::: Records to process

Lemma scan_legal_spec p : forall s, cstr p = Some s ->
  scan_legal p = Some (if forallb legal s then Some (length s) else None).
Proof.
  induction p as [|c p IH]; intros s; cbn [cstr scan_legal]; [done|].
  destruct (Z.eqb_spec c 0) as [->|Hc]; [by intros [= <-]|].
  intros (s' & Hs & ->)%fmap_Some.
  destruct (strchr_spec illegal_long c [34; 42; 47; 58; 60; 62; 63; 92; 124] eq_refl) as (r & -> & Hr).
  cbn [mbind option_bind]. rewrite Hr. cbn [forallb length]. unfold legal at 1.
  destruct ((s8 c <? 0x20) || _); cbn [negb andb]; [done|].
  rewrite (IH s' Hs). cbn [mbind option_bind]. by destruct (forallb legal s').
Qed.

Lemma chomp_snoc s c : chomp (s ++ [c]) = if c =? 32 then chomp s else s ++ [c].
Proof.
  induction s as [|x s IH]; cbn.
  - destruct (c =? 32); [|by rewrite andb_false_l]. by rewrite andb_true_l.
  - unfold chomp in IH. rewrite IH. destruct (c =? 32); [done|].
    rewrite (bool_decide_eq_false_2 (s ++ [c] = [])) by (by destruct s). by rewrite andb_false_r.
Qed.

Lemma chomp_blanks s l : Forall (fun c => c = 32) l -> chomp (s ++ l) = chomp s.
Proof.
  induction l as [|c l IH] using rev_ind; intros Hl; [by rewrite app_nil_r|].
  apply Forall_app in Hl as [Hl Hc]. apply Forall_cons in Hc as [-> _]. by rewrite app_assoc, chomp_snoc, IH.
Qed.

Lemma trim_tail_spec s rest : Forall (fun c => c <> 0) s -> hd 0 s <> 32 -> forall k, (k <= length s)%nat ->
  Forall (fun c => c = 32) (drop k s) -> cstr (trim_tail (s ++ 0 :: rest) k) = Some (chomp s).
Proof.
  intros Hnz Hh. induction k as [|k IH]; intros Hk Hb; cbn [trim_tail].
  - rewrite cstr_app by done. destruct s as [|x s]; [done|].
    cbn [drop] in Hb. apply Forall_cons in Hb as [-> _]. by destruct Hh.
  - destruct (lookup_lt_is_Some_2 s k ltac:(lia)) as [x Hx].
    assert (nth k (s ++ 0 :: rest) 0 = x) as ->.
    { rewrite nth_lookup, lookup_app_l by lia. by rewrite Hx. }
    destruct (Z.eqb_spec x 32) as [->|Hne].
    + apply IH; [lia|]. by rewrite (drop_S _ _ _ Hx), Forall_cons.
    + rewrite <- (take_drop (S k) s), chomp_blanks, take_drop by done.
      rewrite (take_S_r _ _ _ Hx), chomp_snoc, (proj2 (Z.eqb_neq x 32)), <- (take_S_r _ _ _ Hx) by done.
      rewrite <- (take_drop (S k) s) at 1. rewrite <- app_assoc, insert_app_r_alt;
        rewrite length_take; [|lia].
      replace (S k - (S k `min` length s))%nat with O by lia.
      assert (exists l, <[O := 0]> (drop (S k) s ++ 0 :: rest) = 0 :: l) as [l ->]
        by (destruct (drop (S k) s); by eexists).
      by apply cstr_app, Forall_take.
Qed.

::::::

= Problem requirements =
Please copy only the lines between the first line of the entries and the line with "- destruct (c", keeping those two end lines as well, exactly as written.

= Exercise answer =
Lemma scan_legal_spec p : forall s, cstr p = Some s ->
  scan_legal p = Some (if forallb legal s then Some (length s) else None).
Proof.
  induction p as [|c p IH]; intros s; cbn [cstr scan_legal]; [done|].
  destruct (Z.eqb_spec c 0) as [->|Hc]; [by intros [= <-]|].
  intros (s' & Hs & ->)%fmap_Some.
  destruct (strchr_spec illegal_long c [34; 42; 47; 58; 60; 62; 63; 92; 124] eq_refl) as (r & -> & Hr).
  cbn [mbind option_bind]. rewrite Hr. cbn [forallb length]. unfold legal at 1.
  destruct ((s8 c <? 0x20) || _); cbn [negb andb]; [done|].
  rewrite (IH s' Hs). cbn [mbind option_bind]. by destruct (forallb legal s').
Qed.

Lemma chomp_snoc s c : chomp (s ++ [c]) = if c =? 32 then chomp s else s ++ [c].
Proof.
  induction s as [|x s IH]; cbn.
  - destruct (c =? 32); [|by rewrite andb_false_l]. by rewrite andb_true_l.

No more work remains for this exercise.